(Extracted material begins)

Lemma scramble_range i n :
  in_u64 n -> 0 <= BlockSize i <= 64 -> in_u64 (scramble i n).
Proof.
  intros Hn HB. apply in_u64_of_bits.
  - unfold scramble. apply scramble_loop_nonneg.
    apply Z.land_nonneg. left. apply Hn.
  - intros j Hj. rewrite scramble_bits by (assumption || lia).
    destruct (Z.ltb_spec j (BlockSize i)); [lia|].
    now apply high_bits_zero.
Qed.

Lemma scramble_involutive i n :
  in_u64 n -> 0 <= BlockSize i <= 64 -> scramble i (scramble i n) = n.
Proof.
  intros Hn HB. apply Z.bits_inj'. intros j Hj.
  rewrite scramble_bits by (try apply scramble_range; assumption).
  destruct (Z.ltb_spec j (BlockSize i)) as [Hlt|Hge].
  - rewrite scramble_bits by (assumption || lia).
    destruct (Z.ltb_spec (BlockSize i - j - 1) (BlockSize i)); [|lia].
    f_equal. lia.
  - rewrite scramble_bits by assumption.
    destruct (Z.ltb_spec j (BlockSize i)); [lia|reflexivity].
Qed.

Lemma scramble_injective i a b :
  in_u64 a -> in_u64 b -> 0 <= BlockSize i <= 64 ->
  scramble i a = scramble i b -> a = b.
Proof.
  intros Ha Hb HB E.
  rewrite <- (scramble_involutive i a), <- (scramble_involutive i b) by assumption.
  now rewrite E.
Qed.

(** ** Alphabets *)

Lemma byte_eqb_refl c : Byte.eqb c c = true.
Proof. now apply Byte.byte_dec_lb. Qed.

Lemma byte_eqb_neq a b : a <> b -> Byte.eqb a b = false.
Proof.
  intros H. destruct (Byte.eqb a b) eqn:E; [|reflexivity].
  now apply Byte.byte_dec_bl in E.
Qed.

Lemma memb_In c s : memb c s = true <-> In c s.
Proof.
  induction s as [|b s IH]; simpl.
  - split; [discriminate|tauto].
  - rewrite orb_true_iff, IH. split.
    + intros [H|H]; [left; now apply Byte.byte_dec_bl|now right].
    + intros [H|H]; [left; now apply Byte.byte_dec_lb|now right].
Qed.

Lemma nodupb_NoDup s : nodupb s = true -> NoDup s.
Proof.
  induction s as [|b s IH]; simpl; intros H.
  - constructor.
  - apply andb_true_iff in H as [Hm Hn]. constructor.
    + intros Hin. apply memb_In in Hin. rewrite Hin in Hm. discriminate.
    + now apply IH.
Qed.

Lemma valid_unpack i :
  valid i ->
  NoDup (Alphabet i) /\ 2 <= len (Alphabet i) /\
  0 < Checksum i <= len (Alphabet i) /\ 0 <= BlockSize i < 64.
Proof.
  unfold valid, validb. intros H.
  repeat (apply andb_true_iff in H as [H ?]).
  apply nodupb_NoDup in H.
  repeat match goal with
         | E : (_ <=? _) = true |- _ => apply Z.leb_le in E
         | E : (_ <? _) = true |- _ => apply Z.ltb_lt in E
         end.
  repeat split; assumption.
Qed.

Lemma len_nonneg s : 0 <= len s.
Proof. unfold len. lia. Qed.

Lemma len_app s t : len (s ++ t) = len s + len t.
Proof. unfold len. rewrite length_app. lia. Qed.

Lemma len_cons c s : len (c :: s) = 1 + len s.
Proof. unfold len. simpl List.length. lia. Qed.

Lemma len_repeat c k : len (repeat c k) = Z.of_nat k.
Proof. unfold len. now rewrite repeat_length. Qed.

Lemma index_in_range a k :
  0 <= k < len a ->
  exists c, index a k = Return c /\ nth_error a (Z.to_nat k) = Some c.
Proof.
  intros Hk. unfold index.
  destruct (nth_error a (Z.to_nat k)) as [c|] eqn:E.
  - now exists c.
  - apply nth_error_None in E. unfold len in Hk. lia.
Qed.

Lemma IndexByte_bounds a c : -1 <= IndexByte a c < len a.
Proof.
  induction a as [|b a IH]; simpl.
  - unfold len. simpl. lia.
  - rewrite len_cons. destruct (Byte.eqb b c).
    + pose proof (len_nonneg a). lia.
    + destruct (Z.ltb_spec (IndexByte a c) 0); lia.
Qed.

Lemma IndexByte_absent a c : ~ In c a -> IndexByte a c = -1.
Proof.
  induction a as [|b a IH]; simpl; intros H; [reflexivity|].
  rewrite byte_eqb_neq by tauto.
  rewrite IH by tauto. reflexivity.
Qed.

(** In a duplicate-free alphabet a symbol is found where it stands. *)
Lemma IndexByte_nth a : NoDup a -> forall k c,
  nth_error a k = Some c -> IndexByte a c = Z.of_nat k.
Proof.
  induction 1 as [|b a Hnotin Hnd IH]; intros k c Hk.
  - destruct k; discriminate.
  - destruct k as [|k]; simpl in Hk.
    + injection Hk as ->. simpl. now rewrite byte_eqb_refl.
    + simpl IndexByte.
      assert (Hin : In c a) by (eapply nth_error_In; eassumption).
      rewrite byte_eqb_neq by (intros ->; contradiction).
      rewrite (IH k c Hk).
      destruct (Z.ltb_spec (Z.of_nat k) 0); lia.
Qed.

(** ** Base conversion *)

Create HintDb u64 discriminated.

#[local] Hint Resolve u64_range scramble_range len_nonneg : u64.
#[local] Hint Extern 2 (in_u64 _) => unfold in_u64; lia : u64.
#[local] Hint Extern 2 (_ <= _ <= _) => lia : u64.

Section Radix.

Variable a : list byte.

Lemma posval_app acc s t : posval a acc (s ++ t) = posval a (posval a acc s) t.
Proof. unfold posval. apply fold_left_app. Qed.

Lemma debase_step_wrap r c :
  debase_step a (u64 r) c = u64 (r * len a + IndexByte a c).
Proof.
  unfold debase_step, u64.
  rewrite Z.mul_mod_idemp_l by lia.
  rewrite <- Z.add_mod by lia. reflexivity.
Qed.

(** [debase] is the unbounded value reduced modulo 2^64. *)
Lemma debase_from_posval s : forall acc,
  fold_left (debase_step a) s (u64 acc) = u64 (posval a acc s).
Proof.
  induction s as [|c s IH]; intros acc; simpl.
  - reflexivity.
  - rewrite debase_step_wrap. apply IH.
Qed.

(Extracted material ends)

Please copy exactly the lines from the first line of the records above through the line containing "Proof. now apply Byte.byte_dec_lb. Qed.", including both, and nothing more.

Lemma scramble_range i n :
  in_u64 n -> 0 <= BlockSize i <= 64 -> in_u64 (scramble i n).
Proof.
  intros Hn HB. apply in_u64_of_bits.
  - unfold scramble. apply scramble_loop_nonneg.
    apply Z.land_nonneg. left. apply Hn.
  - intros j Hj. rewrite scramble_bits by (assumption || lia).
    destruct (Z.ltb_spec j (BlockSize i)); [lia|].
    now apply high_bits_zero.
Qed.

Lemma scramble_involutive i n :
  in_u64 n -> 0 <= BlockSize i <= 64 -> scramble i (scramble i n) = n.
Proof.
  intros Hn HB. apply Z.bits_inj'. intros j Hj.
  rewrite scramble_bits by (try apply scramble_range; assumption).
  destruct (Z.ltb_spec j (BlockSize i)) as [Hlt|Hge].
  - rewrite scramble_bits by (assumption || lia).
    destruct (Z.ltb_spec (BlockSize i - j - 1) (BlockSize i)); [|lia].
    f_equal. lia.
  - rewrite scramble_bits by assumption.
    destruct (Z.ltb_spec j (BlockSize i)); [lia|reflexivity].
Qed.

Lemma scramble_injective i a b :
  in_u64 a -> in_u64 b -> 0 <= BlockSize i <= 64 ->
  scramble i a = scramble i b -> a = b.
Proof.
  intros Ha Hb HB E.
  rewrite <- (scramble_involutive i a), <- (scramble_involutive i b) by assumption.
  now rewrite E.
Qed.

(** ** Alphabets *)

Lemma byte_eqb_refl c : Byte.eqb c c = true.
Proof. now apply Byte.byte_dec_lb. Qed.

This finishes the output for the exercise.